As if asking for a blessing shortly before the assault on Vimy Ridge in France during the First World War, the Celtic-style cross erected on April 9, 1917 that had been on display at the visitor’s center for the 100th-anniversary commemoration stands as a tribute to Canada’s war dead.
Until last March, the wooden cross was hanging in a museum in the basement of a Toronto, Canada church.
Carved on its surface are the names of 57 Canadian servicemen, the majority from the 15th Battalion (48th Highlanders). Most died in the first hours of that attack.
It is one of the few surviving witnesses as well as a real-time incomplete record, of the substantial Canadian losses in the deciding opening minutes of the battle.
Since that war to end all wars, it has traveled across the ocean twice.
Although it commemorates the soldiers of one battalion, it is harkening back to relate the story of all the men who fought there, said Brig. Gen (retired) Greg Young, of the 15th Battalion Memorial project. It was his suggestion to Veterans’ Affair to transfer the cross to France. He always wanted to see the cross returned and, if only for a short time, raised again at the precise spot where so many lost their lives.
The 15th Battalion was assigned the job of taking the eastern edge of the ridge, which entailed moving over a longer distance, and traversing a greater number German lines than other Canadian units.
That meant a substantial number of casualties despite the fast advance. Young said most were killed by small arms and machine gun fire.
The battalion had two crude graves readied in advance for soldiers killed in action. The cross was fashioned by the battalion’s carpenter and used to spot one of those two locations.
At the opposite end of France, Johanne Gagne, a Vimy-based Veterans Affairs Canada project co-ordinator, had always longed to bring over one of the few extant battlefield crosses.
The precise circumstances are not known, but after the war, the cross was brought to Canada, and had for many years been on exhibit in the basement museum of St. Andrew’s Church, dedicated to the 48th Highlanders regiment.
A team of experts carefully removed the cross from its display to package it for the trip back to Vimy. Some of the relatives were invited to see it before the move. Their stories add life to the names.

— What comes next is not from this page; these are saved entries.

(** Filling the hole with a key that no other slot has. *)
Lemma wf_insert hdr cs fl i k v ex acc :
  wf (Some i) hdr cs fl -> in_range hdr i -> k <> "" ->
  (String.length k < OIDC_CACHE_SHM_KEY_MAX)%nat ->
  (forall j, in_range hdr j -> j <> i -> skey hdr j <> k) ->
  let b := bucket_idx hdr k in
  wf None (oidc_cache_shm_entry_insert hdr b i k v ex acc) (<[b := i :: cs b]> cs) fl.
Proof.
  intros Hwf Hi Hk Hlen Hno b. assert (Hb : (b < nbuckets hdr)%nat) by by eapply bucket_idx_lt.
  destruct Hwf as [H1 H2 H3 H4 H5 H6 H7 H8 H9].
  set (hdr' := oidc_cache_shm_entry_insert _ _ _ _ _ _ _).
  assert (Hs : forall j, oidc_cache_shm_slot hdr' j = if decide (i = j) then
    mk_entry k acc ex (oidc_cache_shm_buckets hdr b) v else oidc_cache_shm_slot hdr j)
    by (intros; by apply entry_insert_slot).
  assert (Hbi : forall s, bucket_idx hdr' s = bucket_idx hdr s) by done.
  assert (Hoc : forall c j, (c < nbuckets hdr)%nat -> j ∈ cs c -> i <> j).
  { intros c j Hc Hj <-. by destruct (H6 c i Hc Hj) as (_ & ? & _). }
  assert (Hof : forall j, j ∈ fl -> i <> j).
  { intros j Hj <-. by destruct (H7 i Hj) as (_ & ? & _). }
  assert (Hcs : forall c j, (c < nbuckets hdr)%nat -> j ∈ (<[b := i :: cs b]> cs) c ->
    (j = i /\ c = b) \/ j ∈ cs c).
  { intros c j Hc. destruct (decide (b = c)) as [<-|Hne].
    - rewrite fn_lookup_insert. set_solver.
    - rewrite fn_lookup_insert_ne by done. auto. }
  assert (Hext : forall c h, (c < nbuckets hdr)%nat -> chain (fun j => snext hdr j) h (cs c) ->
    chain (fun j => snext hdr' j) h (cs c)).
  { intros c h Hc. apply chain_ext. intros j Hj. rewrite Hs, decide_False by eauto. done. }
  split; try done.
  - intros c Hc. unfold hdr' at 2. rewrite entry_insert_bucket. destruct (decide (b = c)) as [<-|Hne].
    + rewrite fn_lookup_insert. simpl. split; [done|]. unfold in_range in Hi. split; [lia|].
      rewrite Hs, decide_True by done. simpl. auto.
    + rewrite fn_lookup_insert_ne by done. auto.
  - eapply chain_ext; [|exact H3]. intros j Hj. rewrite Hs, decide_False by auto. done.
  - intros c Hc. destruct (decide (b = c)) as [<-|Hne].
    + rewrite fn_lookup_insert. constructor; [|auto]. intros Hin. by apply (Hoc b i).
    + rewrite fn_lookup_insert_ne by done. auto.
  - intros c j Hc [[-> ->]|Hj]%Hcs; [|rewrite Hs, decide_False by eauto|done].
    + rewrite Hs, decide_True by done. done.
    + destruct (H6 c j Hc Hj) as (? & ? & ? & ?). done.
  - intros j Hj. rewrite Hs, decide_False by auto. destruct (H7 j Hj) as (? & ? & ?). done.
  - intros j Hj _. rewrite Hs, Hbi. case_decide as Hd; simpl.
    + destruct (String.eqb_spec k ""); [done|]. subst j. rewrite fn_lookup_insert. set_solver.
    + specialize (H8 j Hj ltac:(congruence)). destruct (String.eqb (skey hdr j) ""); [done|].
      destruct (decide (b = bucket_idx hdr (skey hdr j))) as [Hbj|Hne].
      * rewrite <-Hbj, fn_lookup_insert. rewrite <-Hbj in H8. set_solver.
      * by rewrite fn_lookup_insert_ne.
  - intros j j' Hj Hj' _ _. rewrite !Hs. repeat case_decide; simpl; try congruence.
    + intros E _. exfalso. apply (Hno j' Hj'); congruence.
    + intros E _. exfalso. apply (Hno j Hj); congruence.
    + intros. apply H9; try done; congruence.
Qed.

Orlando Wilcox was a diamond setter and 27 at the time of his death. He was survived by a daughter and a twin who lived to be 96, according to Richard Merritt, his great nephew.
John Owens, his name was spelled incorrectly on the cross with an extra e, came from Ireland. He was an electrician on the Titanic before moving to Canada.
Relatives of both of those men inherited a legacy of photos and other relics, and a pistol in Wilcox’s case.
Scott Keen, began exploring his grandfather’s life a half-decade ago. Edwin Keen enlisted at the unusual age of 43, almost the same age as Scott, leaving behind his career as a bricklayer, his wife and four youngsters. The youngest was Scott’s grandfather. All he knows of him is based on information from the family.
Through research, Keen knows his great-grandfather was killed immediately by a bullet on April 9, 1917 between 5:15 and 5:30 a.m.
On Feb. 13, Air Canada red-eye flight 880 left Toronto with the carefully packaged cross in the cargo hold.
A reception committee composed of Simon Godly, the amateur historian and Gagne from Veterans Affairs were there to accept the delivery. Godly spent a considerable amount time pinpointing the exact location where the cross was raised, relying on war diaries and old maps, CBC News reported.
The spot is close to the edge of a farmer’s field. Vimy Ridge in the distance can barely be seen.
When the war ended, the soldier’s bodies were exhumed and transferred to the Arras-based Nine Elms Cemetery. The cross was also moved, and a photo has survived of it positioned near the gate like a guard. Prior to the cross being displayed, it was taken to the cemetery, reunited with the men whose names it has cherished for 100 years.